Se torniamo da questo macro-scenario al fatto di cronaca da cui siamo partiti, troviamo che il fatto che due membri di due popoli in guerra (uno aggredito e l’altro aggressore), stiano insieme sotto la Croce di Cristo, pur apparendo come irrilevante dal punto di vista del gioco delle potenze, risulta essere determinante quale indizio della via da percorrere. È ancora sotto la croce che ci viene additata la via e il segreto di una qualità dell’unità non soggetta a fratture.
Proprio in croce Gesù, come ci raccontano i Vangeli, prega un Salmo (21) in cui, oltre a profetizzare il dominio del Signore su tutti i popoli e su tutte le nazioni (vv. 28-29), si annuncia la nascita di un «popolo nuovo» (32). Il chicco che muore «porta molto frutto» (Gv 12,24) e in questo «popolo che nascerà» i popoli definiti dalle loro storie, dalle loro culture, dalle loro lingue differenti trovano un punto di unità superiore e, al contempo, in grado di inverare anche le loro specificità proprie. Ciò è dovuto al punto genetico del «popolo che nascerà» menzionato nella preghiera che Gesù pronuncia in croce. San Paolo VI diceva che il popolo di Dio è «un popolo sui generis», e ‘sui generis’ significa letteralmente che si distingue e si definisce in relazione alla sua genesi, a ciò, o meglio, a Colui che lo genera. Ora, qui il «popolo nuovo» (Sal 101,19) viene generato dalla croce di Cristo, dall’Agnello che si offre versando il Suo sangue «con uno Spirito eterno … senza macchia a Dio», al Padre (Eb 9,14). Il Padre lo genera di nuovo «secondo lo Spirito di santificazione mediante la risurrezione dai morti» (Rm 1,4) e tutti gli uomini, di tutti i popoli, sono chiamati ad aver parte a questa generazione del Figlio nel grembo verginale della Chiesa che è il battistero (s. Leone M). Essendo santa l’origine di questa nascita, santo è il legame che stringe coloro che da qui nascono e la qualità di questo vincolo perfetto è tale per cui esso non si spezza perché la sua natura è divina (sacramentum) ed è custodito in Cielo.

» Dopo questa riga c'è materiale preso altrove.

(** The result of a run, without the cache. *)
Record same_run (n : Z) (out out' : GCResult * GuestCPU * GuestMemory) : Prop := {
  sr_result : out.1.1 = out'.1.1;
  sr_same : same_machine out.1.2 out'.1.2 out.2 out'.2;
  sr_fault : out.1.1 = GC_MEMORY ->
    out.2 = out'.2 /\ c_memory_result out.1.2 = c_memory_result out'.1.2;
  sr_ok : machine_ok out.1.2 out.2;
  sr_within : within n out.1.2 out.2
}.
Lemma run_loop_sim alloc n budget c c' m m' return_pc :
  1 <= n < 2 ^ 64 -> machine_ok c m -> within n c m -> same_machine c c' m m' ->
  same_run n (run_loop alloc (cache_decode alloc) budget c m return_pc)
    (run_loop alloc (fetch_decode alloc) budget c' m' return_pc).
Proof.
  intros Hn. revert c c' m m'. induction budget as [|budget IH]; intros c c' m m' Hmach Hsync Hsame.
  - cbn. assert (c_pc c' = c_pc c) as -> by (unfold c_pc; by rewrite (sm_registers _ _ _ _ Hsame)).
    split; [done|done| |done|done]. cbn. by destruct (_ =? _).
  - cbn [run_loop].
    assert (c_pc c' = c_pc c) as -> by (unfold c_pc; by rewrite (sm_registers _ _ _ _ Hsame)).
    destruct (_ =? _); [by split|].
    pose proof (cache_decode_sim alloc n c c' m m' ltac:(lia) Hmach Hsync Hsame) as Hfind.
    destruct (cache_decode alloc c m) as [[d1 c1] m1], (fetch_decode alloc c' m') as [[d2 c2] m2].
    destruct Hfind as (<- & Hmach1 & Hsame1 & Hfresh1 & Hdec & Hnone).
    destruct d1 as [d|]; [|split; auto using fresh_within].
    destruct (Hdec d eq_refl) as (pc & i & Hd).
    pose proof (execute_sim alloc d pc i c1 c2 m1 m2 Hd Hmach1 Hfresh1 Hsame1) as Hex.
    destruct (execute alloc d c1 m1) as [[r1 c3] m3], (execute alloc d c2 m2) as [[r2 c4] m4].
    destruct Hex as [<- Hok Hs Hsy%(within_mono 1 n) Hf]; [|lia]. destruct r1 as [r|]; [|by apply IH].
    split; [done|done| |done|done]. cbn. intros ->. by apply Hf.
Qed.

(** *** What happens between runs *)

(** An operation of the host either leaves what is fetched as it was or
    announces a change of code. *)
Lemma operation_code m m' :
  memory_wf m -> gm_operation m m' ->
  (gm_code_generation m' = gm_code_generation m /\
   forall t pc i, fetches m t pc i -> fetches m' t pc i) \/
  gm_code_generation m' = w64 (gm_code_generation m + 1).
Proof.
  intros Hm Hop.
  assert (forall m', same_cells m m' -> gm_code_generation m' = gm_code_generation m ->
    gm_code_generation m' = gm_code_generation m /\
    forall t pc i, fetches m t pc i -> fetches m' t pc i) as Hsame.
  { intros m1 Hc Hg. split; [done|]. intros t pc i. by apply fetches_same_cells. }
  assert (forall alloc t a b n permission write, 0 <= a -> 0 <= n -> buffer_ok b n ->
    let m' := (copy alloc m t a b n permission write).1.2 in
    (gm_code_generation m' = gm_code_generation m /\
     forall t pc i, fetches m t pc i -> fetches m' t pc i) \/
    gm_code_generation m' = w64 (gm_code_generation m + 1)) as Hcopy.
  { intros alloc t a b n permission write Ha Hn Hb.
    pose proof (copy_spec alloc m t a b n permission write Hm Ha Hn Hb) as Hc. cbv zeta.
    destruct (copy _ _ _ _ _ _ _ _) as [[r m1] b1]. destruct Hc as [_ Hr]. cbn [fst snd].
    destruct (decide (r = GM_OK)) as [->|Hne].
    - destruct Hr as (_ & _ & Hr). destruct (decide _) as [|Hnz].
      + destruct Hr as [-> _]. left. apply Hsame; [|done]. intros x. apply cell_fault.
      + destruct Hr as (b0 & -> & Hr). specialize (Hb _ eq_refl). destruct Hb as [<- _]. destruct write.
        * destruct Hr as (_ & Hst & _ & [[_ Hg]|[Hno Hg]]); [by right|left; split; [done|]].
          intros t' pc i. by apply fetches_stored with (1 := Hst).
        * destruct Hr as (-> & _). left. apply Hsame; [|done]. intros x. apply cell_fault.
    - left. apply Hsame; destruct r; try done; by destruct Hr as (_ & ? & [_ ?] & _). }
  destruct Hop as [pages_ok a n prot maxprot jit replace Ha Hn|a n Ha Hn|a n prot Ha Hn|
    alloc a b n Ha Hn Hb|alloc t a b n Ha Hn Hb|alloc a b n Ha Hn Hb|alloc t a w Ha].
  - pose proof (gm_map_correct pages_ok m a n prot maxprot jit replace Hm Ha Hn) as H.
    destruct (gm_map _ _ _ _ _ _ _ _) as [[] m1]; cbn [snd]; try (by right; apply H);
      try done; left; (assert (m1 = m) as -> by (by destruct H)); by apply Hsame.
  - pose proof (gm_unmap_correct m a n Hm Hn) as H.
    destruct (gm_unmap _ _ _) as [[] m1]; cbn [snd]; try (by right; apply H);
      try done; left; (assert (m1 = m) as -> by (by destruct H)); by apply Hsame.
  - pose proof (gm_protect_correct m a n prot Hm Hn) as H.
    destruct (gm_protect _ _ _ _) as [[] m1]; cbn [snd]; try (by right; apply H);
      try done; left; (assert (m1 = m) as -> by (by destruct H)); by apply Hsame.
  - by apply (Hcopy alloc None a b n GM_READ false).
  - by apply (Hcopy alloc t a b n GM_WRITE true).
  - by apply (Hcopy alloc None a b n 0 true).
  - unfold gm_fetch. destruct w as [w|]; [|by left; apply Hsame].
    destruct (negb _); [left; apply Hsame; [|done]; intros x; apply cell_fault|].
    pose proof (Hcopy alloc t a (Some (replicate 4 0)) 4 GM_EXEC false Ha ltac:(lia)
      (buffer_ok_Some (replicate 4 0) ltac:(by repeat constructor))) as H.
    destruct (copy _ _ _ _ _ _ _ _) as [[r m1] b1]. by case_bool_decide.
Qed.

Lemma operation_within n c m m' :
  memory_wf m -> 0 <= n -> gm_operation m m' -> within n c m -> within (n + 1) c m'.
Proof.
  intros Hm Hn Hop Hw. pose proof (operation_code m m' Hm Hop) as Hcode.
  destruct Hw as [He|Hg Hc|k Hk Hg]; [by apply within_empty|..].
  - destruct Hcode as [[Hg' Hf]|Hg'].
    + apply within_current; [congruence|]. intros slot Hv. destruct (Hc slot Hv) as [Hfe Hd].
      split; [by apply Hf|done].
    + apply (within_stale _ _ _ 1); [lia|congruence].
  - destruct Hcode as [[Hg' _]|Hg'].
    + apply (within_stale _ _ _ k); [lia|congruence].
    + apply (within_stale _ _ _ (k + 1)); [lia|]. rewrite Hg', Hg, w64_add_w64. f_equal. lia.
Qed.

(** The life of a CPU on one memory, with [n - 1] operations of the host: runs,
    host operations, and whatever the host sets in the registers or in the
    thread's view of JIT pages. *)
Inductive session : Z -> GuestCPU -> GuestMemory -> Prop :=
| session_reset entry stack m :
    u64_ok entry -> u64_ok stack -> memory_wf m -> session 1 (gc_reset entry stack) m
| session_run n c m alloc budget return_pc :
    session n c m ->
    session n (gc_run alloc c m budget return_pc).1.2 (gc_run alloc c m budget return_pc).2
| session_host n c m m' : session n c m -> gm_operation m m' -> session (n + 1) c m'
| session_registers n c m r : session n c m -> regs_ok r -> session n (set_registers c r) m
| session_view n c m view :
    session n c m ->
    session n (mkCPU (c_registers c) (c_retired c) (mkGMThread view) (c_memory_result c)
      (c_fault_instruction c) (c_cache_generation c) (c_cache_write_protected c) (c_cache c)) m.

Da qui e solo da qui può riprendere vita l’unità infranta dei popoli europei. Da qui e solo da qui può affermarsi una unità della famiglia umana che non sia foriera di violenza e di morte (vedi Enciclica Fratelli tutti).
Finché Gesù era in croce, l’azione era tutta divina, tra il Figlio e il Padre e tra il Padre e il Figlio, dopo la sua morte, nella deposizione, è l’uomo che è chiamato a riprendere l’azione e la prima azione è l’accoglienza del Suo corpo. Questa è la via, Egli è la via, la Sua unità è la via: «passa attraverso l’uomo e perverrai a Dio» (Agostino).
La deposizione (XIII stazione) è l’accoglienza del corpo di Cristo. Nella Comunione ora noi accogliamo quel Corpo, nella Comunione col Corpo di Cristo che è la Chiesa e nella Comunione eucaristica che è partecipazione al Corpo e al Sangue di Cristo. Ora, proprio su questi due modi dell’accoglienza, tra le confessioni cristiane, non c’è unità piena. E questo è un problema europeo per l’unità vera dell’Europa vera.